Extracted entries Start Marker

(** Making room: the next array takes over the contents. *)
Lemma grow_run cl mem s q l :
  s !! p = Some q → lvq_ok q l → (512 ≤ cl)%nat → lq_bottom q < two31 - 2 →
  (∀ d, mem = Some d → Z.of_nat (length d) = LV_ARR_BASESZ * 2 ^ (lq_cur q + 1)) →
  ∃ r q', (ret ← lvq_order_init mem p (lq_cur q + 1);
      if negb (ret =? 0) then mret ret else
      lv_arr_copy cl p (lq_cur q + 1) (lq_cur q) (lq_bottom q) (lq_top q);; wrq p (with_cur (lq_cur q + 1));; mret 0) s =
      Some (r, <[p := q']> s) ∧
    (r = 0 ∧ lvq_ok q' l ∧ lq_cur q' = lq_cur q + 1 ∧ lq_bottom q' = lq_bottom q ∨ r = - E2BIG ∧ lq_cur q = 9 ∧ q' = q ∨ r = - ENOMEM ∧ mem = None ∧ q' = q).
Proof.
  intros Hq Hok Hcl Hb Hmem. pose proof (cur_arr q l Hok) as (d & Ha & Hh & Hlen). pose proof Hok as [Hc Hl Ho Hm (Ht0 & Eb & Hbm) Hroom _].
  destruct (Z.leb_spec LV_ARR_ORDERS (lq_cur q + 1)) as [Hbig|Hsmall].
  { exists (- E2BIG), q. unfold lvq_order_init. rewrite p_null, (proj2 (Z.leb_le _ _)) by lia. split; [by rewrite insert_id|].
    right; left. change LV_ARR_ORDERS with 10 in *. split_and!; [done|lia|done]. }
  destruct (init_run mem s q l Hq Hok Hsmall Hmem) as (r & q1 & Hinit & [(-> & -> & ->)|(d' & -> & Eq1 & Hlen')]);
    rewrite (ST_bind_run _ _ _ _ _ Hinit); [eexists _, q; split; [done|]; right; by right|]. simpl (negb (0 =? 0)). cbv iota.
  assert (Z.to_nat (lq_cur q + 1) < length (lq_arr q))%nat as Hlt by (rewrite Hl; change LV_ARR_ORDERS with 10 in *; lia).
  pose proof (pow_order _ Hc) as Hpo. unfold lv_arr_copy. assert (s32 (lq_top q) = lq_top q) as ->.
  { apply s32_small. unfold two31 in *. lia. }
  destruct (copy_run p cl (<[p := q1]> s) q1 (lq_cur q) (LvArr (Some d) (lq_cur q)) d (LvArr (Some d') (lq_cur q + 1)) d' [] l) as (d'' & Hrun & Hl'' & Hh'');
    rewrite ?Eq1; simpl; try done; try lia; [apply lookup_insert_eq|rewrite list_lookup_insert_ne by lia; done|by apply list_lookup_insert_eq|].
  rewrite Eq1 in Hrun, Hh''. simpl in Hrun, Hh''. rewrite Z.add_0_r, <-Eb in Hrun.
  rewrite (ST_bind_run _ _ _ _ _ Hrun). rewrite (wrl_bind p _ _ _ _ (lookup_insert_eq _ p _)), !insert_insert_eq.
  eexists 0, _. split; [done|]. left. split_and!; [done| |done|done].
  pose proof (Z.pow_succ_r 2 (lq_cur q) ltac:(lia)) as Hpow. rewrite <-Z.add_1_r in Hpow.
  split; simpl; rewrite ?list_insert_insert_eq, ?length_insert; try done; try lia.
  - intros i a0. destruct (decide (i = Z.to_nat (lq_cur q + 1))) as [->|Hne].
    + rewrite list_lookup_insert_eq by done. intros [= <-]. simpl. lia.
    + rewrite list_lookup_insert_ne by done. apply Ho.
  - intros i a0 d0. destruct (decide (i = Z.to_nat (lq_cur q + 1))) as [->|Hne].
    + rewrite list_lookup_insert_eq by done. intros [= <-] [= <-]. rewrite Z2Nat.id by lia. lia.
    + rewrite list_lookup_insert_ne by done. apply Hm.
  - rewrite list_lookup_insert_eq by done. eauto.
Qed.

(** ** Claims *)

(** C27: A push appends its value at the owner's end of the sequence, growing the array when it is full without disturbing the contents; it fails only when the largest array is full, at 511 elements (-E2BIG), or when memory for the next array is refused (-ENOMEM), and then the sequence is unchanged. The position [bottom] is assumed to be below 2^31 - 2, the range of the int with which [lv_arr_copy] counts. *)
Theorem lvq_push_correct cl mem s q l v :
  s !! p = Some q → lvq_ok q l → (512 ≤ cl)%nat → lq_bottom q < two31 - 2 →
  (∀ d, mem = Some d → Z.of_nat (length d) = LV_ARR_BASESZ * 2 ^ (lq_cur q + 1)) →
  ∃ r q', lvq_push cl mem p v s = Some (r, <[p := q']> s) ∧
    (r = 0 ∧ lvq_ok q' (l ++ [v]) ∨ r = - E2BIG ∧ length l = 511%nat ∧ q' = q ∨ r = - ENOMEM ∧ mem = None ∧ q' = q).
Proof.
  intros Hq Hok Hcl Hb Hmem. pose proof (cur_arr q l Hok) as (d & Ha & Hh & Hlen). pose proof Hok as [Hc Hl Ho Hm (Ht0 & Eb & Hbm) Hroom _].
  pose proof (pow_order _ Hc) as Hpo. unfold lvq_push. rewrite p_null. rewrite !(rdl_bind p _ _ _ _ Hq), (rda_bind p _ _ _ _ _ Hq Ha).
  rewrite (size_pow (LvArr (Some d) (lq_cur q)) (lq_cur q)) by done. simpl (la_order _).
  rewrite s64_small by (unfold two31, two63 in *; lia). rewrite !u64_small by (unfold is_u64, two31, two64 in *; lia).
  destruct (Z.leb_spec (2 ^ lq_cur q - 1) (lq_bottom q - lq_top q)) as [Hfull|Hfree].
  - destruct (grow_run cl mem s q l Hq Hok Hcl Hb Hmem) as (r & q' & Hrun & Hd). rewrite (ST_bind_run _ _ _ _ _ Hrun).
    destruct Hd as [(-> & Hok' & Ec & Eb')|[(-> & Ec & ->)|(-> & -> & ->)]]; simpl.
    + rewrite (rdl_bind p _ _ _ _ (lookup_insert_eq s p q')), <-Eb'. pose proof (Z.pow_succ_r 2 (lq_cur q) ltac:(lia)) as Hpow.
      rewrite <-Z.add_1_r in Hpow.
      destruct (append_run (<[p := q']> s) q' l v (lookup_insert_eq s p q') Hok') as (q2 & Hrun2 & Hok2); [rewrite Ec; lia|lia|].
      exists 0, q2. rewrite Hrun2, insert_insert_eq. split; [done|]. by left.
    + eexists _, q. split; [done|]. right; left. rewrite Ec in Hfull, Hroom. change (2 ^ 9) with 512 in *. split_and!; [done|lia|done].
    + eexists _, q. split; [done|]. right; by right.
  - unfold mbind at 1, ST_bind at 1, mret at 1, ST_ret at 1. simpl (negb (0 =? 0)). cbv iota. rewrite (rdl_bind p _ _ _ _ Hq).
    destruct (append_run s q l v Hq Hok ltac:(lia) Hb) as (q2 & Hrun2 & Hok2). exists 0, q2. split; [done|]. by left.
Qed.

Extracted entries End Marker

- _Problem to work on_
Retrieve every line above holding the word "intros".

- _Finished exercise_
  intros Hq Hok Hcl Hb Hmem. pose proof (cur_arr q l Hok) as (d & Ha & Hh & Hlen). pose proof Hok as [Hc Hl Ho Hm (Ht0 & Eb & Hbm) Hroom _].
  - intros i a0. destruct (decide (i = Z.to_nat (lq_cur q + 1))) as [->|Hne].
    + rewrite list_lookup_insert_eq by done. intros [= <-]. simpl. lia.
  - intros i a0 d0. destruct (decide (i = Z.to_nat (lq_cur q + 1))) as [->|Hne].
    + rewrite list_lookup_insert_eq by done. intros [= <-] [= <-]. rewrite Z2Nat.id by lia. lia.
  intros Hq Hok Hcl Hb Hmem. pose proof (cur_arr q l Hok) as (d & Ha & Hh & Hlen). pose proof Hok as [Hc Hl Ho Hm (Ht0 & Eb & Hbm) Hroom _].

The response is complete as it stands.